New Zealand is renowned for having arguably the fiercest, most imposing squad in world rugby; huge, powerful, strong men playing with equal parts skill and size, brain and brawn.
The mythology around the All Blacks is immense, which is probably why this photo of Kiwi forward Samuel Whitelock went crazy viral over the weekend:
That's Whitelock with NZ prime minister John Key and it understandably got some people a bit scared.
"He's a giant!"
"He looks like Hagrid shaking hands with a toddler"
"How can we possibly stop him?!?"
Well, as it turns out, the Wallabies are up to the task -- at least, on paper. The team lists announced today for Saturday night's World Cup final paint an surprising picture, with no fewer than five -- FIVE -- Wallabies as heavy or heavier than the Whitelock behemoth.
A Huffington Post Australia analysis showed the average age of the Wallabies starting XV is 28.6 years old, compared to the positively ancient and dusty Kiwis at 28.86 years of age. The average height of both teams is exactly the same, at 187.6 centimetres tall.
The real kicker, however, is the combined weight of our teams. The Wallabies' starting side tips the scales at a total 1567 kilograms -- an entire six kilograms more than the All Blacks at 1561kg. Our forwards shade their rivals even more significantly, with our 918kg outweighing the paltry 891kg of the Kiwis; an average of almost 115kg to 111kg.

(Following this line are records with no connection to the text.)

(** * ArxivClient: a shallow embedding of [arxiv_client.py]

    The development follows the client leaf-first: Python string
    operations and [_clean_arxiv_id], the XML element model and
    [_parse_entry], the cache key ([json.dumps] with sorted keys, then
    MD5), the world the client runs in (clock, network, cache files), and
    on top of these [_rate_limit], [_get_cached] / [_set_cached],
    [_make_request], [search], [get_paper] / [get_papers] and
    [paginate_all].

    Conventions.
    - A Python [str] is a [string] whose characters are code points below
      256; [None] is [option]'s [None].
    - Time is an integer number of microseconds ([second] = 10^6); the clock
      never runs backwards and [time.sleep d] lasts at least [d].
    - A raised exception is the [Raise] case of [Result]; state changes made
      before the raise persist. *)

From Stdlib Require Import ZArith List Ascii String Lia Permutation.
From Stdlib Require Import Decimal DecimalString DecimalZ.
From stdpp Require Import gmap strings list fin_maps.

Local Open Scope string_scope.
Local Open Scope Z_scope.

(** stdpp keeps [String.append] folded; the proofs below compute with it. *)
#[local] Arguments String.append !_ _ : simpl nomatch.

(* ===================================================================== *)
(** ** Python string operations                                           *)
(* ===================================================================== *)

Module PyStr.

Definition code (c : ascii) : N := N_of_ascii c.

(** [str.isspace] on one code point below 256 (also the class [\s] of
    [re] on [str] patterns): TAB..CR, FS..US, SPACE, NEL, NBSP. *)
Definition isspace (c : ascii) : bool :=
  let n := code c in
  (((9 <=? n) && (n <=? 13)) || ((28 <=? n) && (n <=? 32))
   || (n =? 133) || (n =? 160))%N.

(** The class [\d] of [re] below 256: the ASCII digits. *)
Definition isdigit (c : ascii) : bool :=
  let n := code c in ((48 <=? n) && (n <=? 57))%N.

Definition newline : ascii := ascii_of_N 10.
Definition space : ascii := ascii_of_N 32.

Definition is_empty (s : string) : bool :=
  match s with EmptyString => true | String _ _ => false end.

(** [s.split(sep)] for a one-character separator: never the empty list. *)
Fixpoint split (sep : ascii) (s : string) : list string :=
  match s with
  | EmptyString => [EmptyString]
  | String c s' =>
      if Ascii.eqb c sep then EmptyString :: split sep s'
      else match split sep s' with
           | [] => [String c EmptyString]
           | piece :: pieces => String c piece :: pieces
           end
  end.

(** [xs[-1]] on a list of strings known to be non-empty. *)
Definition last_item (xs : list string) : string := List.last xs EmptyString.

(** [s.lstrip()], [s.rstrip()], [s.strip()]. *)
Fixpoint lstrip (s : string) : string :=
  match s with
  | EmptyString => EmptyString
  | String c s' => if isspace c then lstrip s' else s
  end.

Fixpoint rstrip (s : string) : string :=
  match s with
  | EmptyString => EmptyString
  | String c s' =>
      let r := rstrip s' in
      if isspace c && is_empty r then EmptyString else String c r
  end.

Definition strip (s : string) : string := rstrip (lstrip s).

(** [s.replace(a, b)] for one-character [a] and [b]. *)
Fixpoint replace (a b : ascii) (s : string) : string :=
  match s with
  | EmptyString => EmptyString
  | String c s' => String (if Ascii.eqb c a then b else c) (replace a b s')
  end.

(** [sub in s]. *)
Fixpoint contains (sub s : string) : bool :=
  String.prefix sub s ||
  match s with
  | EmptyString => false
  | String _ s' => contains sub s'
  end.

(** [re.sub(r'\s+', ' ', s)]: every maximal run of whitespace becomes one
    space. [in_run] tells that the previous character was whitespace. *)
Fixpoint collapse_from (in_run : bool) (s : string) : string :=
  match s with
  | EmptyString => EmptyString
  | String c s' =>
      if isspace c
      then if in_run then collapse_from true s'
           else String space (collapse_from true s')
      else String c (collapse_from false s')
  end.

Definition re_sub_spaces (s : string) : string := collapse_from false s.

(** [\d*$] right after at least one digit: digits up to the end of the
    string, where [$] also matches just before one final newline. The
    result is what follows the match. *)
Fixpoint digits_to_end (s : string) : option string :=
  match s with
  | EmptyString => Some EmptyString
  | String c s' =>
      if isdigit c then digits_to_end s'
      else if Ascii.eqb c newline && is_empty s' then Some s
      else None
  end.

(** A match of [v\d+$] at the start of [s]; the result is what follows. *)
Definition version_at (s : string) : option string :=
  match s with
  | String c (String d s') =>
      if Ascii.eqb c "v" && isdigit d then digits_to_end s' else None
  | _ => None
  end.

(** [re.sub(r'v\d+$', '', s)]: the leftmost match is removed; what
    follows it (nothing or a final newline) holds no further match. *)
Fixpoint re_sub_version (s : string) : string :=
  match version_at s with
  | Some rest => rest
  | None =>
      match s with
      | EmptyString => EmptyString
      | String c s' => String c (re_sub_version s')
      end
  end.

(** [s.split()] and [' '.join(words)], used to state what whitespace
    normalisation achieves. [cur] is the word being read. *)
Fixpoint words_from (cur : option string) (s : string) : list string :=
  match s with
  | EmptyString => match cur with Some w => [w] | None => [] end
  | String c s' =>
      if isspace c
      then match cur with
           | Some w => w :: words_from None s'
           | None => words_from None s'
           end
      else words_from (Some (match cur with
                             | Some w => w +:+ String c EmptyString
                             | None => String c EmptyString
                             end)) s'
  end.

Definition words (s : string) : list string := words_from None s.

Fixpoint join_spaces (ws : list string) : string :=
  match ws with
  | [] => EmptyString
  | [w] => w
  | w :: rest => w +:+ String space (join_spaces rest)
  end.

(** The class [[a-z-]] of [re]. *)
Definition islower_or_dash (c : ascii) : bool :=
  let n := code c in
  (((97 <=? n) && (n <=? 122)) || (n =? 45))%N.

(** [\d{n}] at the start of [s]: the digits matched and what follows. *)
Fixpoint take_digits (n : nat) (s : string) : option (string * string) :=
  match n, s with
  | O, _ => Some (EmptyString, s)
  | S n', String c s' =>
      if isdigit c
      then match take_digits n' s' with
           | Some (ds, rest) => Some (String c ds, rest)
           | None => None
           end
      else None
  | S _, EmptyString => None
  end.

(** A match of [/(\d{4}\.\d{4,5})] at the start of [s], as its group 1;
    the greedy [\d{4,5}] takes a fifth digit when there is one. *)
Definition new_id_at (s : string) : option string :=
  match s with
  | String c s1 =>
      if Ascii.eqb c "/" then
        match take_digits 4 s1 with
        | Some (yymm, String dot s2) =>
            if Ascii.eqb dot "." then
              match take_digits 5 s2 with
              | Some (num, _) => Some (yymm +:+ String "." num)
              | None =>
                  match take_digits 4 s2 with
                  | Some (num, _) => Some (yymm +:+ String "." num)
                  | None => None
                  end
              end
            else None
        | _ => None
        end
      else None
  | EmptyString => None
  end.

(** The longest prefix of [s] in [[a-z-]], and what follows it. *)
Fixpoint span_lower (s : string) : string * string :=
  match s with
  | EmptyString => (EmptyString, EmptyString)
  | String c s' =>
      if islower_or_dash c
      then let (run, rest) := span_lower s' in (String c run, rest)
      else (EmptyString, s)
  end.

(** A match of [/([a-z-]+/\d{7})] at the start of [s], as its group 1. A
    shorter run of [[a-z-]] is never followed by a slash, so only the
    longest one is tried. *)
Definition old_id_at (s : string) : option string :=
  match s with
  | String c s1 =>
      if Ascii.eqb c "/" then
        match span_lower s1 with
        | (String c1 run, String slash s2) =>
            if Ascii.eqb slash "/" then
              match take_digits 7 s2 with
              | Some (num, _) => Some (String c1 run +:+ String "/" num)
              | None => None
              end
            else None
        | _ => None
        end
      else None
  | EmptyString => None
  end.

(** [re.search(pattern, s)] for a pattern given by its matches at the start
    of a string: the leftmost match. *)
Fixpoint search (match_at : string -> option string) (s : string)
  : option string :=
  match match_at s with
  | Some group => Some group
  | None =>
      match s with
      | EmptyString => None
      | String _ s' => search match_at s'
      end
  end.

(** [sep.join(xs)]. *)
Fixpoint join (sep : string) (xs : list string) : string :=
  match xs with
  | [] => EmptyString
  | [x] => x
  | x :: rest => x +:+ sep +:+ join sep rest
  end.

(** Every character of [s] satisfies [p]. *)
Fixpoint all_chars (p : ascii -> bool) (s : string) : bool :=
  match s with
  | EmptyString => true
  | String c s' => p c && all_chars p s'
  end.

Definition starts_with_digit (s : string) : bool :=
  match s with
  | EmptyString => false
  | String c _ => isdigit c
  end.

(** The character [c] occurs in [s]. *)
Fixpoint has_char (c : ascii) (s : string) : bool :=
  match s with
  | EmptyString => false
  | String c' s' => Ascii.eqb c' c || has_char c s'
  end.

(** No [v] of [s], read as the start of [s +:+ rest], is followed by a
    digit. *)
Fixpoint no_version_in (s rest : string) : bool :=
  match s with
  | EmptyString => true
  | String c s' =>
      negb (Ascii.eqb c "v" && starts_with_digit (s' +:+ rest))
      && no_version_in s' rest
  end.

(** No slash of [s] is followed by a digit; [after_slash] tells that the
    character before [s] is a slash. *)
Fixpoint no_slash_digit (after_slash : bool) (s : string) : bool :=
  match s with
  | EmptyString => true
  | String c s' =>
      negb (after_slash && isdigit c) && no_slash_digit (Ascii.eqb c "/") s'
  end.

(** A normalised text: words separated by single spaces, no other
    whitespace, none at either end. [after_space] tells that a word must
    start here. *)
Fixpoint tidy_from (after_space : bool) (s : string) : bool :=
  match s with
  | EmptyString => negb after_space
  | String c s' =>
      if isspace c
      then Ascii.eqb c space && negb after_space && tidy_from true s'
      else tidy_from false s'
  end.

Definition tidy (s : string) : bool := is_empty s || tidy_from true s.

(** A string matches a shape: [d] in the shape stands for a digit, any
    other character for itself. *)
Fixpoint has_shape (shape s : string) : bool :=
  match shape, s with
  | EmptyString, EmptyString => true
  | String p shape', String c s' =>
      (if Ascii.eqb p "d" then isdigit c else Ascii.eqb p c)
      && has_shape shape' s'
  | _, _ => false
  end.

End PyStr.

(* ===================================================================== *)
(** ** Identifiers                                                        *)
(* ===================================================================== *)

(** [ArxivClient._clean_arxiv_id]. *)
Definition _clean_arxiv_id (arxiv_id : string) : string :=
  if PyStr.contains "arxiv.org" arxiv_id then
    match PyStr.search PyStr.new_id_at arxiv_id with
    | Some group => group
    | None =>
        match PyStr.search PyStr.old_id_at arxiv_id with
        | Some group => group
        | None => PyStr.re_sub_version arxiv_id
        end
    end
  else PyStr.re_sub_version arxiv_id.

(** The identifiers and version markers of the API: new style
    [4digits.4-5digits], old style [category/7digits] with a category of
    lower-case letters and hyphens, and [v] with digits or nothing. *)
Definition new_style (id : string) : bool :=
  PyStr.has_shape "dddd.dddd" id || PyStr.has_shape "dddd.ddddd" id.

Definition old_style (category number : string) : bool :=
  negb (PyStr.is_empty category)
  && PyStr.all_chars PyStr.islower_or_dash category
  && PyStr.has_shape "ddddddd" number.

Definition version_marker (v : string) : bool :=
  match v with
  | EmptyString => true
  | String c ds =>
      Ascii.eqb c "v" && negb (PyStr.is_empty ds)
      && PyStr.all_chars PyStr.isdigit ds
  end.

(** The part of a URL before the slash that precedes the identifier, as in
    [https://arxiv.org/abs]: it names the host and has no slash followed
    by a digit. *)
Definition url_prefix (pre : string) : bool :=
  PyStr.contains "arxiv.org" pre && PyStr.no_slash_digit false pre.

As for the imposing Whitelock, sure his giant 202cm frame is loftier than any Wallabies player (our tallest is Rob Simmons at 200cm) but his 115kg is matched or beaten by a handful of Australian players; James Slipper (117kg), Sekope Kepu (125kg), Kane Douglas (123kg), Simmons (115kg) and David Pocock (115kg).
The Kiwis definitely have the wood over Australia in recent matches, losing only one of the last five games between the trans-Tasman rivals, with the most recent game a 41-13 shellacking earlier this year.
But with these stats, maybe the streak is about to end.